START DATA FOR ANALYSIS

(* ===== verification/Lifecycle.v ===== *)
(** * Starting and stopping in a child process (h3_server.c, h3_io.c)

    The child opens the UDP socket and starts the listener, or leaves a thread behind that
    keeps trying to acquire the port; when the child stops, the listener is torn down.  The
    event thread itself is EventLoop.v; here it is running or not, and joining it returns when it
    has left its loop, which it does only when no session is left.  At the end httpd destroys
    the child's pool, in which the sockets were created. *)

From S2P Require Import Prelude Config AddrQueue Engine Socket.

(** ** The listener's resources *)

Record listener := Listener {
  li_fd : Z;                           (** [udp_fd] *)
  li_wakeup : h3_wakeup;
  li_pool : bool;                      (** [h3_worker_pool] *)
  li_engine : option h3q_engine;
  li_world : world;                    (** the engine's objects *)
  li_thread : bool;                    (** [event_thread] *)
  li_running : bool }.

(** [None]: the engine's destruction would touch an object that is gone. *)
Definition teardown (li : listener) (w : os) : option (listener * os) :=
  let running := if li_thread li then false else li_running li in
  ew ← h3q_engine_destroy (li_engine li) (li_world li);
  let w' := if 0 <=? li_fd li then h3_socket_close (li_fd li) w else w in
  let fd' := if 0 <=? li_fd li then -1 else li_fd li in
  Some (Listener fd' (li_wakeup li) false None ew false running, w').

(** What the calls of [h3_io_listen_start] return. *)
Record start_calls := StartCalls {
  sl_wakeup : wakeup_calls;
  sl_pool : bool;                      (** the worker pool is created *)
  sl_engine : engine_calls;
  sl_notes : bool;                     (** the MPM has both notification functions *)
  sl_thread : bool }.                  (** the event thread is created *)

Definition engine_config (conf : h3_server_conf) : h3q_config :=
  QConfig (default "" (h3_cert_path conf)) (default "" (h3_key_path conf))
          (negb (bool_decide (h3_address_validation conf = H3_FLAG_OFF))).

(** The new [child_h3_io] with the status. *)
Definition h3_io_listen_start (sl : start_calls) (conf : h3_server_conf) (fd : Z) (w : os)
    : option (os * option listener * apr_status) :=
  let '(w, wk, rv) := h3_wakeup_create (sl_wakeup sl) w in
  match rv with
  | APR_SUCCESS =>
      if negb (sl_pool sl) then Some (w, None, APR_EGENERAL)
      else
        c ← h3q_engine_create (sl_engine sl) (engine_config conf) (pretty fd) (Some "") H3Q_ERRLEN;
        let '(ew, en, _) := c in
        let li := Listener fd wk true en ew false false in
        let fail := r ← teardown li w; Some (snd r, None, APR_EGENERAL) in
        match en with
        | None => fail
        | Some _ =>
            if negb (sl_notes sl) then fail
            else if negb (sl_thread sl) then fail
            else Some (w, Some (Listener fd wk true en ew true true), APR_SUCCESS)
        end
  | _ => Some (w, None, APR_EGENERAL)
  end.

Definition h3_io_listen_stop (io : option listener) (w : os) : option (option listener * os) :=
  match io with
  | Some li => r ← teardown li w; Some (None, snd r)
  | None => Some (None, w)
  end.

(** ** The child process *)

Record child := Child {
  ch_os : os;
  ch_io : option listener;             (** [child_h3_io] *)
  ch_stopping : bool;
  ch_acquirer : bool }.                (** [port_acquire_thread] *)

Fixpoint find_h3_server (servers : list server_rec) : option h3_server_conf :=
  match servers with
  | [] => None
  | s :: rest =>
      if has_cert_and_key (sv_conf s) then
        let '(ServerConf _ a b c d e f g h i j k l m) := sv_conf s in
        Some (ServerConf (get_server_port (sv_addrs s)) a b c d e f g h i j k l m)
      else find_h3_server rest
  end.

(** Starting the listener on an open socket, as both callers do it. *)
Definition start_or_close (sl : start_calls) (conf : h3_server_conf) (fd : Z) (w : os) (c : child)
    : option child :=
  r ← h3_io_listen_start sl conf fd w;
  let '(w', io, rv) := r in
  match rv with
  | APR_SUCCESS => Some (Child w' io (ch_stopping c) (ch_acquirer c))
  | _ => Some (Child (h3_socket_close fd w') io (ch_stopping c) (ch_acquirer c))
  end.
(** ** Properties *)

(** C17 (request body): whatever sizes the body arrives in, collecting it never writes past
    the buffer, the doubling always ends, and the buffer stays within
    [H3MaxRequestBodySize]; the overflow flag is set exactly when the body is larger than
    that, otherwise the buffer holds exactly the bytes received in order. *)
Theorem request_body_assembled (max : Z) (datas : list bytes) :
  rb_max_ok max -> Forall data_ok datas ->
  exists b, body_recv_all max datas rb_new = Some b
    /\ rb_inv max b
    /\ rb_overflow b = (max <? blen (concat datas))
    /\ (rb_overflow b = false -> rb_data b = concat datas)
    /\ exists k, rb_data b = concat (take k datas).
Proof.
  intros Hmax Hd.
  destruct (body_recv_all_spec max datas rb_new Hmax (rb_new_inv max Hmax) Hd)
    as (b & H1 & H2 & H3 & H4 & H5 & _). by exists b.
Qed.

Definition sample_datas : list bytes := [[Byte.x61; Byte.x0a]; [Byte.x62]; [Byte.x63; Byte.x64]].

Lemma sample_datas_ok : Forall data_ok sample_datas.
Proof. repeat apply Forall_cons_2; (apply Forall_nil_2 || (vm_compute; congruence)). Qed.

Lemma request_body_assembled_witness :
  (exists b, body_recv_all 1024 sample_datas rb_new = Some b /\ rb_data b = concat sample_datas)
  /\ (exists b, body_recv_all 4 sample_datas rb_new = Some b /\ rb_overflow b = true).
Proof.
  split.
  - destruct (request_body_assembled 1024 sample_datas) as (b & Hb & _ & Ho & Hd & _);
      [by vm_compute|apply sample_datas_ok|]. exists b. split; [done|]. apply Hd. by rewrite Ho.
  - destruct (request_body_assembled 4 sample_datas) as (b & Hb & _ & Ho & _ & _);
      [by vm_compute|apply sample_datas_ok|]. exists b. split; [done|]. by rewrite Ho.
Defined.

END DATA FOR ANALYSIS

REQUIRED ACTION:
Copy exactly the lines that run from the first line of the data to the line containing "li_world : world;", please, with both ends included and nothing else.

SOLUTION FOR THIS TASK:
(* ===== verification/Lifecycle.v ===== *)
(** * Starting and stopping in a child process (h3_server.c, h3_io.c)

    The child opens the UDP socket and starts the listener, or leaves a thread behind that
    keeps trying to acquire the port; when the child stops, the listener is torn down.  The
    event thread itself is EventLoop.v; here it is running or not, and joining it returns when it
    has left its loop, which it does only when no session is left.  At the end httpd destroys
    the child's pool, in which the sockets were created. *)

From S2P Require Import Prelude Config AddrQueue Engine Socket.

(** ** The listener's resources *)

Record listener := Listener {
  li_fd : Z;                           (** [udp_fd] *)
  li_wakeup : h3_wakeup;
  li_pool : bool;                      (** [h3_worker_pool] *)
  li_engine : option h3q_engine;
  li_world : world;                    (** the engine's objects *)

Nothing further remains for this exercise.